• EXERCISE PROMPT:
Beginning with the first line of the material, set down each line exactly as written, up to and including the line with "rewrite E4. cbn".

+ + +

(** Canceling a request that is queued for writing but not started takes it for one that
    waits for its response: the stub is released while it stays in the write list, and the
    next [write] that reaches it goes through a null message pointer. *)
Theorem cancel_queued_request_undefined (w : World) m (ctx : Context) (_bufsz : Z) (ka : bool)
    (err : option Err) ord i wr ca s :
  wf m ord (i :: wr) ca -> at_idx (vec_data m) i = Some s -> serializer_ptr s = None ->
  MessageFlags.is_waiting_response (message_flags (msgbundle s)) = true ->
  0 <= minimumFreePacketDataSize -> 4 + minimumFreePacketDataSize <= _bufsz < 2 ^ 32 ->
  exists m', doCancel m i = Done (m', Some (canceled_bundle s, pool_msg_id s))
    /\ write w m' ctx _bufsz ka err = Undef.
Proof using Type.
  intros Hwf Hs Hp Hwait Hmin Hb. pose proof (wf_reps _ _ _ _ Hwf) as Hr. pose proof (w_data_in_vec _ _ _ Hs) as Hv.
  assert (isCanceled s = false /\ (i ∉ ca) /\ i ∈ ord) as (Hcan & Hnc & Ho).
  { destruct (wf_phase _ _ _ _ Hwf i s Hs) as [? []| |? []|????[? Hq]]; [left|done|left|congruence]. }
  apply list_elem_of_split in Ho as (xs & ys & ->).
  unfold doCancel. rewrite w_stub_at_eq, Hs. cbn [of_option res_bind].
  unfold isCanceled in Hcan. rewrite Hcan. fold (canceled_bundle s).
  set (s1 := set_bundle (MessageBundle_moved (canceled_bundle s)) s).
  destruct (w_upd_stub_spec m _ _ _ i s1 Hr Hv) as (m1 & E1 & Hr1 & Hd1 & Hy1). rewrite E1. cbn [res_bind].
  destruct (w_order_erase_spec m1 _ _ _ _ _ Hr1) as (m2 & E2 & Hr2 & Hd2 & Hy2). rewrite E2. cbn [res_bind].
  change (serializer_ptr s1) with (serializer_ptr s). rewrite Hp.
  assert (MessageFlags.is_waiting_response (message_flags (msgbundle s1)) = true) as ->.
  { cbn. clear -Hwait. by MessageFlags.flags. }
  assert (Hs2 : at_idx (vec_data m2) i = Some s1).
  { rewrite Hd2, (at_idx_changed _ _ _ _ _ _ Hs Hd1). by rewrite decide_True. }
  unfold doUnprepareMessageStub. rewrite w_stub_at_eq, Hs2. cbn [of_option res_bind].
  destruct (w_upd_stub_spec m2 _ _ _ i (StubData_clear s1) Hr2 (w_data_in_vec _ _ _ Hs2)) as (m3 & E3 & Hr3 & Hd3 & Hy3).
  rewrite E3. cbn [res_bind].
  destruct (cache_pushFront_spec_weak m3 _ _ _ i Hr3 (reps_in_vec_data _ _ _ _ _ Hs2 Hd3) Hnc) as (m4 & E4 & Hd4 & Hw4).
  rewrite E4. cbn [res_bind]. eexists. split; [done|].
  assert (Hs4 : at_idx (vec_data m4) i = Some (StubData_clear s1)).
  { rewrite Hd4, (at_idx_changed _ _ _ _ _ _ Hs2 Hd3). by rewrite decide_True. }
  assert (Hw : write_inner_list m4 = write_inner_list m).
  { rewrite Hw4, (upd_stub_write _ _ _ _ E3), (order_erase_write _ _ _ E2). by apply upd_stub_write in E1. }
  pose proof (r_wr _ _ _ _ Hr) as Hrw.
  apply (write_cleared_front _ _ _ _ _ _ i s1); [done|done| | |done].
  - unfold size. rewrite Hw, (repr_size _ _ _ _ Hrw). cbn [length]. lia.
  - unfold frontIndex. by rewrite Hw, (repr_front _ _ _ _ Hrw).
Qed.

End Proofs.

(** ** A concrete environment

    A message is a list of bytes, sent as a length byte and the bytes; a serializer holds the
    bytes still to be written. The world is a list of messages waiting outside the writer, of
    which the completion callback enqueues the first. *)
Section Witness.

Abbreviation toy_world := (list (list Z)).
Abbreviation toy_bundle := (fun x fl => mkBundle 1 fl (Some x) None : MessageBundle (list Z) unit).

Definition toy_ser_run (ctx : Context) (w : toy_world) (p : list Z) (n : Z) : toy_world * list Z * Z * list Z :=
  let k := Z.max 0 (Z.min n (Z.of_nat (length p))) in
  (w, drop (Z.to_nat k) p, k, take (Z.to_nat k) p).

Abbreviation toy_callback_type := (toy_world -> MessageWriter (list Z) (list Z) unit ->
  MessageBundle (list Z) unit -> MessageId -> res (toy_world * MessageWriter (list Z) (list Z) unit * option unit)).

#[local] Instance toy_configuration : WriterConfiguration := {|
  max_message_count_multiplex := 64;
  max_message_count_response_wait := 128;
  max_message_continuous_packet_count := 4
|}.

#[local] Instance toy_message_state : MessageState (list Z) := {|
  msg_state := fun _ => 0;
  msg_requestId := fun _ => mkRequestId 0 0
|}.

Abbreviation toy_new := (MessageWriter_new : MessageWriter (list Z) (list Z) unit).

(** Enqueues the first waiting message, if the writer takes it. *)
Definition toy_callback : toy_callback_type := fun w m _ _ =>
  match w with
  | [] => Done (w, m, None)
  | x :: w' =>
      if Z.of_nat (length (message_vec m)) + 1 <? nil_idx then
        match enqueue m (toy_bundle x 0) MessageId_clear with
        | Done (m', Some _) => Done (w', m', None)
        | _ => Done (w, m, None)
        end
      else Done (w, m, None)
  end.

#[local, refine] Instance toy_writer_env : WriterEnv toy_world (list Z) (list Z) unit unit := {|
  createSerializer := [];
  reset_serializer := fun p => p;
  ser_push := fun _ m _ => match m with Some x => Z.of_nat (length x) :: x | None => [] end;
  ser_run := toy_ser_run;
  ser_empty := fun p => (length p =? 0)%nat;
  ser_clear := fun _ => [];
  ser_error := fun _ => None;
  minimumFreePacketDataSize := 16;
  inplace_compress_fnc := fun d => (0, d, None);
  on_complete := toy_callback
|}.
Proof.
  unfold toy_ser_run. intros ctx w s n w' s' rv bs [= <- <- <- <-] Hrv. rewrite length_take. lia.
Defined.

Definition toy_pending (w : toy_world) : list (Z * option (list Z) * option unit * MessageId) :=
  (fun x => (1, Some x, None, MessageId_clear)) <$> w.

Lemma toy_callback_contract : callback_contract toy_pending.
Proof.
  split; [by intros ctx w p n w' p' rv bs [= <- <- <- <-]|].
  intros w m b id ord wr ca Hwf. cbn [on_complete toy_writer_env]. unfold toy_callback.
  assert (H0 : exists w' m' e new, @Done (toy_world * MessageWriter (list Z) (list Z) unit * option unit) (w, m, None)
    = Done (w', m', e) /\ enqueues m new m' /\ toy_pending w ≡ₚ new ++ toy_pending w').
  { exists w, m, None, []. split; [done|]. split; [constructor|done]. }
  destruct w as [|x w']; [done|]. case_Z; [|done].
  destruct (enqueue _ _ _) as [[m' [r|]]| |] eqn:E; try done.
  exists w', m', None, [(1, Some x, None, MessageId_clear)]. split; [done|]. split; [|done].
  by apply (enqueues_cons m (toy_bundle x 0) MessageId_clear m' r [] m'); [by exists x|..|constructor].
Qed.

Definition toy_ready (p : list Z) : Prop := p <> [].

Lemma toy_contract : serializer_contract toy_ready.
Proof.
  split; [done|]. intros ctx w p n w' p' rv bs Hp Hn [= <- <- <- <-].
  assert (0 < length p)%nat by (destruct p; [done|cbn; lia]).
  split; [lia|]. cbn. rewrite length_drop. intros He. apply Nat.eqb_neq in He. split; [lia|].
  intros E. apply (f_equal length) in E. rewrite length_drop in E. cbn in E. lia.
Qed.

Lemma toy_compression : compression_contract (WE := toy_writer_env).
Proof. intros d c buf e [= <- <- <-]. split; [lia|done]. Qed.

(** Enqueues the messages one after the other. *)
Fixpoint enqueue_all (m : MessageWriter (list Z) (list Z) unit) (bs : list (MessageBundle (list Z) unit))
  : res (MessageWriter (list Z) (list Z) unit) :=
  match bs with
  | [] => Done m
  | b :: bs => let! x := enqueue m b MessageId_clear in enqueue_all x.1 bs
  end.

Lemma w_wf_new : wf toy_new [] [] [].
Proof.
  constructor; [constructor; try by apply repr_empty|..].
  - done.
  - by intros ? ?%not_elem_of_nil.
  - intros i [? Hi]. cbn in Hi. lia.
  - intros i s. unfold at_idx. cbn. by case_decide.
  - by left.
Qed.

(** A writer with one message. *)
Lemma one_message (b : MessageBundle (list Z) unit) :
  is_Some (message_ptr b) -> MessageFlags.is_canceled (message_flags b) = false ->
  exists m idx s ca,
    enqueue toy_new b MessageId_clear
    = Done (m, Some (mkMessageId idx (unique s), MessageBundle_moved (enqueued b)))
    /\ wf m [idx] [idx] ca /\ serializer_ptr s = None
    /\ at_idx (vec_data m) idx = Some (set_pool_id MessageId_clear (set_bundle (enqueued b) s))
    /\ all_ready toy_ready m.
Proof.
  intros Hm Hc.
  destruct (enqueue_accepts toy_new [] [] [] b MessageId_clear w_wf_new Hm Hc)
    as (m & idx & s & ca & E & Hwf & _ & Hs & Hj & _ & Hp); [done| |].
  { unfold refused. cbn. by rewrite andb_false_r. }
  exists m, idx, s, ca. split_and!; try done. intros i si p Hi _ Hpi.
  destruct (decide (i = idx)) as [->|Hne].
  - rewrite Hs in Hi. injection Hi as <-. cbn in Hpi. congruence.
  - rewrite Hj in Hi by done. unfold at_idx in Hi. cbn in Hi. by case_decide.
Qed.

+ + +

• EXERCISE RESPONSE:
(** Canceling a request that is queued for writing but not started takes it for one that
    waits for its response: the stub is released while it stays in the write list, and the
    next [write] that reaches it goes through a null message pointer. *)
Theorem cancel_queued_request_undefined (w : World) m (ctx : Context) (_bufsz : Z) (ka : bool)
    (err : option Err) ord i wr ca s :
  wf m ord (i :: wr) ca -> at_idx (vec_data m) i = Some s -> serializer_ptr s = None ->
  MessageFlags.is_waiting_response (message_flags (msgbundle s)) = true ->
  0 <= minimumFreePacketDataSize -> 4 + minimumFreePacketDataSize <= _bufsz < 2 ^ 32 ->
  exists m', doCancel m i = Done (m', Some (canceled_bundle s, pool_msg_id s))
    /\ write w m' ctx _bufsz ka err = Undef.
Proof using Type.
  intros Hwf Hs Hp Hwait Hmin Hb. pose proof (wf_reps _ _ _ _ Hwf) as Hr. pose proof (w_data_in_vec _ _ _ Hs) as Hv.
  assert (isCanceled s = false /\ (i ∉ ca) /\ i ∈ ord) as (Hcan & Hnc & Ho).
  { destruct (wf_phase _ _ _ _ Hwf i s Hs) as [? []| |? []|????[? Hq]]; [left|done|left|congruence]. }
  apply list_elem_of_split in Ho as (xs & ys & ->).
  unfold doCancel. rewrite w_stub_at_eq, Hs. cbn [of_option res_bind].
  unfold isCanceled in Hcan. rewrite Hcan. fold (canceled_bundle s).
  set (s1 := set_bundle (MessageBundle_moved (canceled_bundle s)) s).
  destruct (w_upd_stub_spec m _ _ _ i s1 Hr Hv) as (m1 & E1 & Hr1 & Hd1 & Hy1). rewrite E1. cbn [res_bind].
  destruct (w_order_erase_spec m1 _ _ _ _ _ Hr1) as (m2 & E2 & Hr2 & Hd2 & Hy2). rewrite E2. cbn [res_bind].
  change (serializer_ptr s1) with (serializer_ptr s). rewrite Hp.
  assert (MessageFlags.is_waiting_response (message_flags (msgbundle s1)) = true) as ->.
  { cbn. clear -Hwait. by MessageFlags.flags. }
  assert (Hs2 : at_idx (vec_data m2) i = Some s1).
  { rewrite Hd2, (at_idx_changed _ _ _ _ _ _ Hs Hd1). by rewrite decide_True. }
  unfold doUnprepareMessageStub. rewrite w_stub_at_eq, Hs2. cbn [of_option res_bind].
  destruct (w_upd_stub_spec m2 _ _ _ i (StubData_clear s1) Hr2 (w_data_in_vec _ _ _ Hs2)) as (m3 & E3 & Hr3 & Hd3 & Hy3).
  rewrite E3. cbn [res_bind].
  destruct (cache_pushFront_spec_weak m3 _ _ _ i Hr3 (reps_in_vec_data _ _ _ _ _ Hs2 Hd3) Hnc) as (m4 & E4 & Hd4 & Hw4).
  rewrite E4. cbn [res_bind]. eexists. split; [done|].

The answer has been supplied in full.